» **Directions**
Could you please return each line of the data that has the word "trail"?
[[ Input open ]]
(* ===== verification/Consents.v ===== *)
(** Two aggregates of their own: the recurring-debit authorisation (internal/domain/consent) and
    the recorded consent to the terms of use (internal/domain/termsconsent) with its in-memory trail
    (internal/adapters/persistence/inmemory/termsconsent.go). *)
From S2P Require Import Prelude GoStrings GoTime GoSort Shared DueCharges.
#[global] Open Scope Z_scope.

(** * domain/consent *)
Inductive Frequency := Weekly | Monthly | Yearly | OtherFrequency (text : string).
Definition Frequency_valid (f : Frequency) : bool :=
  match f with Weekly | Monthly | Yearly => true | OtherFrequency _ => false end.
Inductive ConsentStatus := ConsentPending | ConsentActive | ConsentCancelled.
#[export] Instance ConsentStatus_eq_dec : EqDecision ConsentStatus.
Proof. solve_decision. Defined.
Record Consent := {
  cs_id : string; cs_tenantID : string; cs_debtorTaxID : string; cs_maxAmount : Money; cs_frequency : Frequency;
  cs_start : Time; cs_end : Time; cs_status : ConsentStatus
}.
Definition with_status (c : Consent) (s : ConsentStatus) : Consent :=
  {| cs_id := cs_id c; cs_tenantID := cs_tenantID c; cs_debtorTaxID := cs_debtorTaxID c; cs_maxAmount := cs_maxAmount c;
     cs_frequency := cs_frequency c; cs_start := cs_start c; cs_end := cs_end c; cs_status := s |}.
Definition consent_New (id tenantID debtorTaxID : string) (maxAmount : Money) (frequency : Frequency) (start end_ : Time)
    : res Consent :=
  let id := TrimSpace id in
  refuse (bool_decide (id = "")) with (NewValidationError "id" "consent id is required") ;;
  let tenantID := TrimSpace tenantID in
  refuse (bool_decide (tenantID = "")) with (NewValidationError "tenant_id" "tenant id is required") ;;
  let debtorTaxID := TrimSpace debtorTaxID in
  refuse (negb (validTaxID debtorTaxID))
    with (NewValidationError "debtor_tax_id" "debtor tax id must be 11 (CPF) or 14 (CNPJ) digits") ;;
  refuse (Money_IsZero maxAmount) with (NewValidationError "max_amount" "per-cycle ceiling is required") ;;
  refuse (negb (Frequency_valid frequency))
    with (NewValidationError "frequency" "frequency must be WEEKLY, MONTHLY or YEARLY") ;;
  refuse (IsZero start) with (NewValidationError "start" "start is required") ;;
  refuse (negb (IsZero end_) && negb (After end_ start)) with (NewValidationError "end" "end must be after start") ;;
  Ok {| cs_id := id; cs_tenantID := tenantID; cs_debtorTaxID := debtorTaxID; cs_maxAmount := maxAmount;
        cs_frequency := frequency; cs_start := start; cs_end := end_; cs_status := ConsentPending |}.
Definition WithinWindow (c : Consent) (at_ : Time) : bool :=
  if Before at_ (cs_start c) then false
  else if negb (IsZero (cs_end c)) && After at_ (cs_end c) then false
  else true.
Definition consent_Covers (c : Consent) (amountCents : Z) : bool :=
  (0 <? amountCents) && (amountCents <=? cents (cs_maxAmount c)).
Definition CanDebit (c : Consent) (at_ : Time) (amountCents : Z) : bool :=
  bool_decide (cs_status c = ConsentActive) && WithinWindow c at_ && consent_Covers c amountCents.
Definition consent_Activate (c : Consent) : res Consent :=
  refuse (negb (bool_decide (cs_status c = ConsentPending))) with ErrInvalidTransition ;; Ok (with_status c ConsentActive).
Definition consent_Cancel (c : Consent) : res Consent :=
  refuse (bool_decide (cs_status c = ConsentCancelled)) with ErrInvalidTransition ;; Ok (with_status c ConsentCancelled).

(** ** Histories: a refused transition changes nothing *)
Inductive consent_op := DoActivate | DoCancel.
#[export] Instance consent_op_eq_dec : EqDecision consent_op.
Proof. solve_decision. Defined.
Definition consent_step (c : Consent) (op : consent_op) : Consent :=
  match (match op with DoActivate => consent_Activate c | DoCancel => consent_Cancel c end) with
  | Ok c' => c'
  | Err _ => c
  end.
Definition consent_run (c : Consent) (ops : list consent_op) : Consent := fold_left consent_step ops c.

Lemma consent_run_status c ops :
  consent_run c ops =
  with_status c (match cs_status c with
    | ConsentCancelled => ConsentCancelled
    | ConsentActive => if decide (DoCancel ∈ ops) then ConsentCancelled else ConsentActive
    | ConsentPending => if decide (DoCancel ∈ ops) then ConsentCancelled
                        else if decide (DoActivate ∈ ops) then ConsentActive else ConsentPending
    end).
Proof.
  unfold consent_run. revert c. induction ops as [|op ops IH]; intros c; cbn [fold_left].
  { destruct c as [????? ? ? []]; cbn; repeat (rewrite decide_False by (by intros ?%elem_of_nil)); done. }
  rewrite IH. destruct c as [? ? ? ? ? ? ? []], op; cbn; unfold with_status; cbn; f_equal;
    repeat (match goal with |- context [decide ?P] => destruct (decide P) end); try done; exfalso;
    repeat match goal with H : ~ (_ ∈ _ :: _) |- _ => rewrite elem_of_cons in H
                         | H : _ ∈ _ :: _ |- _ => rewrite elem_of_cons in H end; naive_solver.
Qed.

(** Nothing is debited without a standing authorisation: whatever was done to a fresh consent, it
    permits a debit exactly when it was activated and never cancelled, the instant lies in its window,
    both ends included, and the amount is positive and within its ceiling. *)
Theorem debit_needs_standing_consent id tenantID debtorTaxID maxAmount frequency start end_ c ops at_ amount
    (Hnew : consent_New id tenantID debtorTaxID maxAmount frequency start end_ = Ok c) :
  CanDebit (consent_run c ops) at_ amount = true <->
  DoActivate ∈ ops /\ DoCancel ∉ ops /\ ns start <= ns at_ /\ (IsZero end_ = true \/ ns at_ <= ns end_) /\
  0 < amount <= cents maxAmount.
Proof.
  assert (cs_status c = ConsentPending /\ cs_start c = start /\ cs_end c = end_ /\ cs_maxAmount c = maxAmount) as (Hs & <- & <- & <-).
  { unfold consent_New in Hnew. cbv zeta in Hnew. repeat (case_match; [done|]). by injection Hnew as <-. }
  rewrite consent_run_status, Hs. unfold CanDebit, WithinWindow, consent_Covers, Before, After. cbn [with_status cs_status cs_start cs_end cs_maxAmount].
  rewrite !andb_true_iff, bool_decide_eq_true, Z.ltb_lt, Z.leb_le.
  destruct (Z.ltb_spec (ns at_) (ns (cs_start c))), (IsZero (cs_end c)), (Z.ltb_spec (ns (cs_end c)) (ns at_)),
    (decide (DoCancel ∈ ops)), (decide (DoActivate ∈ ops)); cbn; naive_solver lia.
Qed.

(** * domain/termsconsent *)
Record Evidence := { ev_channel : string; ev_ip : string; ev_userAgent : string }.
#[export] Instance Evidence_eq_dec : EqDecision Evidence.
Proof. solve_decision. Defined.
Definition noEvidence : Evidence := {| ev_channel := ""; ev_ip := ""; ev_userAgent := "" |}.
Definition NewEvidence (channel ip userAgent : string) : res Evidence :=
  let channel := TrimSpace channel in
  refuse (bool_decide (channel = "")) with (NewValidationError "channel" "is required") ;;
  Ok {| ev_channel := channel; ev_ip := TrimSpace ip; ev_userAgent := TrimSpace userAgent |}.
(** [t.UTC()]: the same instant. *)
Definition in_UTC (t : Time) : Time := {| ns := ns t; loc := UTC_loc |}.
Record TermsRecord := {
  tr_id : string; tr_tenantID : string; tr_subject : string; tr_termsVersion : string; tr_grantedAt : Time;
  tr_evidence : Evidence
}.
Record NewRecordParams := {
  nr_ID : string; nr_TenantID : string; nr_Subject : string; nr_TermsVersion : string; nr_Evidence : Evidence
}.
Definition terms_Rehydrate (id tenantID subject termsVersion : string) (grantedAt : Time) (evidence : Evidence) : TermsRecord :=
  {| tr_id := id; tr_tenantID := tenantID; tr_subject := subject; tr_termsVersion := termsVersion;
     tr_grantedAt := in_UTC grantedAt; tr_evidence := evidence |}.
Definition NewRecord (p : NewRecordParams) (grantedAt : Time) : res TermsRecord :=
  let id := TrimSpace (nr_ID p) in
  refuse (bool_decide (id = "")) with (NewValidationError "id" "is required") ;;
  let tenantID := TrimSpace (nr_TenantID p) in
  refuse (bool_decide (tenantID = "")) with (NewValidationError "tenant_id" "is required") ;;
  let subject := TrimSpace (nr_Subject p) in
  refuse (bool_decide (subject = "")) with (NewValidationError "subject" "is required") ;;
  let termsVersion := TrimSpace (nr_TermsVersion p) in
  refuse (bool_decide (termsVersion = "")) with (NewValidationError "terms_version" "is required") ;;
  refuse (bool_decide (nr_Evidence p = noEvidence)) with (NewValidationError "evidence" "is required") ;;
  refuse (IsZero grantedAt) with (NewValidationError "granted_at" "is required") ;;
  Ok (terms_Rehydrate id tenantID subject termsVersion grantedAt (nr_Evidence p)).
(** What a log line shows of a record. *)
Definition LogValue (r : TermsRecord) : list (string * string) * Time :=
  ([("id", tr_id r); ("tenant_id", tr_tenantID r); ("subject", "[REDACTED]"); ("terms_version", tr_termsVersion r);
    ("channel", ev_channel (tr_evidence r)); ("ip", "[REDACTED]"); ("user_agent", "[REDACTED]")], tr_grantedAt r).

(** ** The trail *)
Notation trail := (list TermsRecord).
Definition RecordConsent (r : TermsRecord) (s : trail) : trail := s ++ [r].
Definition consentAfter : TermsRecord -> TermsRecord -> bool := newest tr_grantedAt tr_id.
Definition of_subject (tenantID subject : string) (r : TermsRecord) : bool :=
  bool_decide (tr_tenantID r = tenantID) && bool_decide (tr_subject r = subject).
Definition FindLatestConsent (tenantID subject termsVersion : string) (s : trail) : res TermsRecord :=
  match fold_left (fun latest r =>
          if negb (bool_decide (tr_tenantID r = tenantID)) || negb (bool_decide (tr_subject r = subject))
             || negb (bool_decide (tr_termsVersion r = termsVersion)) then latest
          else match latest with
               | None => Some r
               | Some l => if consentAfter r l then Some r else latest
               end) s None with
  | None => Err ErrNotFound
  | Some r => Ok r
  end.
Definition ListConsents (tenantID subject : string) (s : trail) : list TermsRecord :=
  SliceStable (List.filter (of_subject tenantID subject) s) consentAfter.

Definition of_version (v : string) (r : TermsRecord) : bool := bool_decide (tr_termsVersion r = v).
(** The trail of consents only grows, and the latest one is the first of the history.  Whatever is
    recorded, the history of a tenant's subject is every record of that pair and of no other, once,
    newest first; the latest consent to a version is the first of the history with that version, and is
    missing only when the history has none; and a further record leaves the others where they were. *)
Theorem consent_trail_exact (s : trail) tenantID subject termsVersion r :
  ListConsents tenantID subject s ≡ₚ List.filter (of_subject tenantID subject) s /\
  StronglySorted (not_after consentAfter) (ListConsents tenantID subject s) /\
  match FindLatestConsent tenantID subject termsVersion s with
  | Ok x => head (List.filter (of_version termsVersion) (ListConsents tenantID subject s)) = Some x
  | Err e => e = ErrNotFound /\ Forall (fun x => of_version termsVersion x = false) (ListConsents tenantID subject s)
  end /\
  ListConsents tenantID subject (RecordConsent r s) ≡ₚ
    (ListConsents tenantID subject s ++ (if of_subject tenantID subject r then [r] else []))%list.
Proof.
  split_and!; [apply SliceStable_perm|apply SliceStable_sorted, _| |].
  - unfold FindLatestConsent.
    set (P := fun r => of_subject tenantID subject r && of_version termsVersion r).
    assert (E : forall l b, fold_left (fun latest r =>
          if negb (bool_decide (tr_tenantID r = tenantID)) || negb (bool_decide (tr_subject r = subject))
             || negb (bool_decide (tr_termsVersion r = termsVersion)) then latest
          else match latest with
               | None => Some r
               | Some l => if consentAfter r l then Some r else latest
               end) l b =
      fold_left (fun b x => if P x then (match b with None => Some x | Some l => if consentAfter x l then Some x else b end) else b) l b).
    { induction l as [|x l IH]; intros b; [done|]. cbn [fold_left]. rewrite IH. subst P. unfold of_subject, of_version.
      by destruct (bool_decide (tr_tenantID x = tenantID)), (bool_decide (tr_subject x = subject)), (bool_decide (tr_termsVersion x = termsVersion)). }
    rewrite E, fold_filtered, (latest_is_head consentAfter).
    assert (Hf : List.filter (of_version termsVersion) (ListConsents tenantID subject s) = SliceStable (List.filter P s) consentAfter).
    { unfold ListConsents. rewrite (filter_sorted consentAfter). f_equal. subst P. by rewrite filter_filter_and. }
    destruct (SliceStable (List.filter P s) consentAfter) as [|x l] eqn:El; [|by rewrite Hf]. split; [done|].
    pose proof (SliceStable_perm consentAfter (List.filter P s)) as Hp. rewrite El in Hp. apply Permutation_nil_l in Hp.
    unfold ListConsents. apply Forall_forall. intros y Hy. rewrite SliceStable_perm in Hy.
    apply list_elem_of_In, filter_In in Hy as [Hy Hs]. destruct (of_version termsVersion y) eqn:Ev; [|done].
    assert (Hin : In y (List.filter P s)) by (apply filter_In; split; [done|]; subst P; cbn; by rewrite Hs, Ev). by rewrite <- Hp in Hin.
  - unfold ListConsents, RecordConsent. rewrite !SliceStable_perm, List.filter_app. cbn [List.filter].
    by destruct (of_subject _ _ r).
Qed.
[[ Input closed ]]
[[ Input open ]]
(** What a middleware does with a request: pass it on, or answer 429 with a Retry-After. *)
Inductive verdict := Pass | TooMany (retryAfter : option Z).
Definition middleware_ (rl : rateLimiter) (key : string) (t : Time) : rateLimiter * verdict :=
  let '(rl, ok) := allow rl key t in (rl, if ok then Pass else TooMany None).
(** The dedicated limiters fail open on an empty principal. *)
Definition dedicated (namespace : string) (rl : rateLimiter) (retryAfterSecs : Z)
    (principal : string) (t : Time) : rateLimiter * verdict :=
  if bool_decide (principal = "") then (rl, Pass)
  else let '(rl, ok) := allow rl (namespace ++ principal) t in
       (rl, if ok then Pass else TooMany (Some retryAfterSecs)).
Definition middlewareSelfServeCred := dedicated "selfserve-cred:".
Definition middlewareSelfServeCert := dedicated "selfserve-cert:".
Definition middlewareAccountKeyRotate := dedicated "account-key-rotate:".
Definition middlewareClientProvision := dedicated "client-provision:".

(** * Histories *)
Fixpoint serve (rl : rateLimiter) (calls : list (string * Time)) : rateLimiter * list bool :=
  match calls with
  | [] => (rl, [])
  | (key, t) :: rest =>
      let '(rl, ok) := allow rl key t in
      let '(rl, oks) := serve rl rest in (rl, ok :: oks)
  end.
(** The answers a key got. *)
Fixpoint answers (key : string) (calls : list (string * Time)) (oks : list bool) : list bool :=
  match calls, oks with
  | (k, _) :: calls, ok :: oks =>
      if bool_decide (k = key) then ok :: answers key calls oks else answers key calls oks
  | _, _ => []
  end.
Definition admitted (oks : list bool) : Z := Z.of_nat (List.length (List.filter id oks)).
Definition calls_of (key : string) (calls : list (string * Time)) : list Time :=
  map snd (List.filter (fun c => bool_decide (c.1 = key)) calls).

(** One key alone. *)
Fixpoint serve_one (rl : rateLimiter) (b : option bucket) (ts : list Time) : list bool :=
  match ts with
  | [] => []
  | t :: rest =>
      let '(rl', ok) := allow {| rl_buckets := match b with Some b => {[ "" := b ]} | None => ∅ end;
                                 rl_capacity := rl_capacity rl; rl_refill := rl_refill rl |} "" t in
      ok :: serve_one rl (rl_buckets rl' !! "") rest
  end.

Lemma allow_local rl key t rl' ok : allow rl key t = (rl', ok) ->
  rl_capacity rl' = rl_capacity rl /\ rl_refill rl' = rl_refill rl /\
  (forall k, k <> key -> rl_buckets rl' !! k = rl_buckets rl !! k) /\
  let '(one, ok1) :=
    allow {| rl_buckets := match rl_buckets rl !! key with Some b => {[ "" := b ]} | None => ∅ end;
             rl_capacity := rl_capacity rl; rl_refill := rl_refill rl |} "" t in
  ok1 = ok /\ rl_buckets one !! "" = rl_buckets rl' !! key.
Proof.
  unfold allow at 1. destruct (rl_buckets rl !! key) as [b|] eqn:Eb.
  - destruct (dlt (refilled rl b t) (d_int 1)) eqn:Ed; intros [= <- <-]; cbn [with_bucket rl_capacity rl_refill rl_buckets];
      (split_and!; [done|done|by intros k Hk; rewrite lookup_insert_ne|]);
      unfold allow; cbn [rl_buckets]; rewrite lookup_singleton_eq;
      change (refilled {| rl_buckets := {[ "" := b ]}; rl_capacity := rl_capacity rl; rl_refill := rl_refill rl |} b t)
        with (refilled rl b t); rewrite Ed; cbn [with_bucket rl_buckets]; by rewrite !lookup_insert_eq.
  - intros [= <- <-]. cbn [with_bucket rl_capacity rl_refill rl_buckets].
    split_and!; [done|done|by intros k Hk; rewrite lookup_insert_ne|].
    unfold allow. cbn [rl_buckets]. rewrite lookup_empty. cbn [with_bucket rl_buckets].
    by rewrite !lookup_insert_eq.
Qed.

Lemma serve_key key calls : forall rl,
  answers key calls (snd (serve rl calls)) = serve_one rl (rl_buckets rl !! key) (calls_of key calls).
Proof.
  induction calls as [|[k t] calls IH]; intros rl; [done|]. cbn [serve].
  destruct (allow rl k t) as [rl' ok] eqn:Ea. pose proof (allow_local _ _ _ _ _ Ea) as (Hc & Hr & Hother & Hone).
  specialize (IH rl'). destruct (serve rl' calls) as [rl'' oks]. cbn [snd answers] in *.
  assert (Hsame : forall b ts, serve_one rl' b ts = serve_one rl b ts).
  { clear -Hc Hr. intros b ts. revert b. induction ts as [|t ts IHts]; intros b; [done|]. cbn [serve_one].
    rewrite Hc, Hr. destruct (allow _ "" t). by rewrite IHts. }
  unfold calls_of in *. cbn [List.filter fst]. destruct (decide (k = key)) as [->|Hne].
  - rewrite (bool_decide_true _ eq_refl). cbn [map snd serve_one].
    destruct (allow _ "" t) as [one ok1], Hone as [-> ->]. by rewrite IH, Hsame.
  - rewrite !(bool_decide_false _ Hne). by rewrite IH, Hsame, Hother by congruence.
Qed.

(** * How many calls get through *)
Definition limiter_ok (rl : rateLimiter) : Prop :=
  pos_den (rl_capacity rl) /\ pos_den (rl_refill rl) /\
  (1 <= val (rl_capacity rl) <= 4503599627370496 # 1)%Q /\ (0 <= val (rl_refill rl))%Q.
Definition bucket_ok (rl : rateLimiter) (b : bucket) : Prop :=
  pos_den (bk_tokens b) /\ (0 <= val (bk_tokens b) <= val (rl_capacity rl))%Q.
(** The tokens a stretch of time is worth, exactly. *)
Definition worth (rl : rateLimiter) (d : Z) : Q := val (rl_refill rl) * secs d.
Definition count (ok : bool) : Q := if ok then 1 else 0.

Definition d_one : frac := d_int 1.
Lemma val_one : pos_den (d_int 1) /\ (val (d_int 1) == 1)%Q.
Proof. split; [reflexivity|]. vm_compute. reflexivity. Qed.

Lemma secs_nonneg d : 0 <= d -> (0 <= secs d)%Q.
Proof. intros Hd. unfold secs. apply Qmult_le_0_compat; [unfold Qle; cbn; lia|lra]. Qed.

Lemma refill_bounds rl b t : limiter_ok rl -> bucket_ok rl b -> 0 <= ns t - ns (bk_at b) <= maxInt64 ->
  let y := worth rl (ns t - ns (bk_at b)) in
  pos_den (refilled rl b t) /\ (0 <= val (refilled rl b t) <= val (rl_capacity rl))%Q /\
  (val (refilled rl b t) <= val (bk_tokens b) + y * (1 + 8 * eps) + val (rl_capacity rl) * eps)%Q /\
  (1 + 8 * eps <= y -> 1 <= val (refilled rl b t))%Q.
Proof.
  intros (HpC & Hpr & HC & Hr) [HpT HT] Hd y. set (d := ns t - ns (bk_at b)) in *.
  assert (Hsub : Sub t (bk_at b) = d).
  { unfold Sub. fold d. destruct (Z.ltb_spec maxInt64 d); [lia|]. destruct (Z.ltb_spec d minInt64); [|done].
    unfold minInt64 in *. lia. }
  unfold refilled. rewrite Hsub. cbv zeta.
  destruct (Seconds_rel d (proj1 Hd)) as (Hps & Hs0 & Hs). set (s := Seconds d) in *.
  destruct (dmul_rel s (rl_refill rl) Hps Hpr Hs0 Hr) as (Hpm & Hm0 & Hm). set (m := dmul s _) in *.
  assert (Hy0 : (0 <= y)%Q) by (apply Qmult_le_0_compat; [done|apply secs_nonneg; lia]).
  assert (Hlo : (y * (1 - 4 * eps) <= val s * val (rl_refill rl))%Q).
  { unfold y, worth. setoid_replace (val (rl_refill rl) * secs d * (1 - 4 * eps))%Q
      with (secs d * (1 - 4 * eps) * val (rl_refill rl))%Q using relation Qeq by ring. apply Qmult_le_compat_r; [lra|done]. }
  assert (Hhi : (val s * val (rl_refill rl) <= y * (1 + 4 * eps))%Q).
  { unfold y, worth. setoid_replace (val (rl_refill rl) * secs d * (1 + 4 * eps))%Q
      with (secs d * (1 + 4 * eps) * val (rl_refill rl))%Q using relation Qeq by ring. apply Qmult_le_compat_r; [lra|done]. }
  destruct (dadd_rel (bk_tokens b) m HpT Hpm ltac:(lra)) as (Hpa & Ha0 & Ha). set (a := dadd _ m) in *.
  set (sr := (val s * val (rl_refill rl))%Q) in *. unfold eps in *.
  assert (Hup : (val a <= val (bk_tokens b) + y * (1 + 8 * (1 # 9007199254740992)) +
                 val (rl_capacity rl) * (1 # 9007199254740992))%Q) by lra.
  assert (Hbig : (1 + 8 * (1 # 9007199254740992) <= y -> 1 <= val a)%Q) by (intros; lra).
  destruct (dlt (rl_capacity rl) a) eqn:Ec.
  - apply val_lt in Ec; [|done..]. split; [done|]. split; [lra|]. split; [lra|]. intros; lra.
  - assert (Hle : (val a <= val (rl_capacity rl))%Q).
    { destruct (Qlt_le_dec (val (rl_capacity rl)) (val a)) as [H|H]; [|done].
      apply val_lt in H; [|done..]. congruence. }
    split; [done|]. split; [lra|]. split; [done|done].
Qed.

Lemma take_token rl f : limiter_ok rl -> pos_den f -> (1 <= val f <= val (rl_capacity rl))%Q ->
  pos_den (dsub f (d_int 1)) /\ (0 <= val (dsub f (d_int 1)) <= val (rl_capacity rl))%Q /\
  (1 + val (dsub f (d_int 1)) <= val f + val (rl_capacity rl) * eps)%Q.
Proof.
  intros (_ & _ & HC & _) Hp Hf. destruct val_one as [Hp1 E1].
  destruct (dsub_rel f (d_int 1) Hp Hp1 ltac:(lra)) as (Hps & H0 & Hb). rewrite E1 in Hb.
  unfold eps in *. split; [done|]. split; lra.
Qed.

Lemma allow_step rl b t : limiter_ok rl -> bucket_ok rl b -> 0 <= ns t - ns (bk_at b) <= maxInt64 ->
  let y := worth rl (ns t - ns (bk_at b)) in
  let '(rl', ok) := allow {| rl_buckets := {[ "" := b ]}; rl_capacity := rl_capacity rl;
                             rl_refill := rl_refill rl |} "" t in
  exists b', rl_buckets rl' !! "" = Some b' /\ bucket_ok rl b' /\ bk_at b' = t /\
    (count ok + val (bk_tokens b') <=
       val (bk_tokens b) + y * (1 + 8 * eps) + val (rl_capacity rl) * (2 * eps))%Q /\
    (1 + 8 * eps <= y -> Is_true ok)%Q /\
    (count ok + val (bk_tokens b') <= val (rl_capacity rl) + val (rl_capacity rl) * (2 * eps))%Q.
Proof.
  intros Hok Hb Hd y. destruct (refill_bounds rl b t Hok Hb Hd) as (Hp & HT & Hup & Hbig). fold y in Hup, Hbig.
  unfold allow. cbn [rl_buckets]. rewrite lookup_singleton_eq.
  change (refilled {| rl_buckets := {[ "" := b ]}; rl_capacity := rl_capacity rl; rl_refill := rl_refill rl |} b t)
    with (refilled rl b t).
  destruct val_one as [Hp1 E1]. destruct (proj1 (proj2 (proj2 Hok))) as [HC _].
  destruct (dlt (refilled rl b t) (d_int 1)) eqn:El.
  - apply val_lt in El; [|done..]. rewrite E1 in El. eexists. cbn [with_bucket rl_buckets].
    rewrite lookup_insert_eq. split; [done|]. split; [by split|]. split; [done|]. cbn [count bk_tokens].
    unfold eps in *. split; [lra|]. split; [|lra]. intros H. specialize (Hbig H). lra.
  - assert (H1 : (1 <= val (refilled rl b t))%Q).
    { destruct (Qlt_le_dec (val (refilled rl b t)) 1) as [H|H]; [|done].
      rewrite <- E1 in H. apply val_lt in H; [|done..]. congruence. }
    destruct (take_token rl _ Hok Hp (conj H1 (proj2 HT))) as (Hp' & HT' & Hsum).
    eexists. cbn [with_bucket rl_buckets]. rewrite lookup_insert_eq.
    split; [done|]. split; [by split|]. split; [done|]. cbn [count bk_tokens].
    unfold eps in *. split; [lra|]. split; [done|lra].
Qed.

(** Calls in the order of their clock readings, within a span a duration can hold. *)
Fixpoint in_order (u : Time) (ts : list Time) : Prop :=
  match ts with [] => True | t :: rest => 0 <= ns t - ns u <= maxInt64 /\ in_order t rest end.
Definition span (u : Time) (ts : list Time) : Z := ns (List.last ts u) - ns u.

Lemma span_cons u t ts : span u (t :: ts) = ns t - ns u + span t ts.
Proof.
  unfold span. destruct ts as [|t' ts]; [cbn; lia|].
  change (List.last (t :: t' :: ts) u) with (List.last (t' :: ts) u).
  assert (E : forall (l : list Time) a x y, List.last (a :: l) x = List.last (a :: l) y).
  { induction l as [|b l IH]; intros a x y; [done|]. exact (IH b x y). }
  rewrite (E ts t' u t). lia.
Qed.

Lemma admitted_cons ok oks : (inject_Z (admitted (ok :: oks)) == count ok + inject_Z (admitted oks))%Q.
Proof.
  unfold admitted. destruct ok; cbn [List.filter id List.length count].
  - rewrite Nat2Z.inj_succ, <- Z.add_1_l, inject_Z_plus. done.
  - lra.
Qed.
[[ Input closed ]]
» **Problem solution**
    the recorded consent to the terms of use (internal/domain/termsconsent) with its in-memory trail
(** ** The trail *)
Notation trail := (list TermsRecord).
Definition RecordConsent (r : TermsRecord) (s : trail) : trail := s ++ [r].
Definition FindLatestConsent (tenantID subject termsVersion : string) (s : trail) : res TermsRecord :=
Definition ListConsents (tenantID subject : string) (s : trail) : list TermsRecord :=
(** The trail of consents only grows, and the latest one is the first of the history.  Whatever is
Theorem consent_trail_exact (s : trail) tenantID subject termsVersion r :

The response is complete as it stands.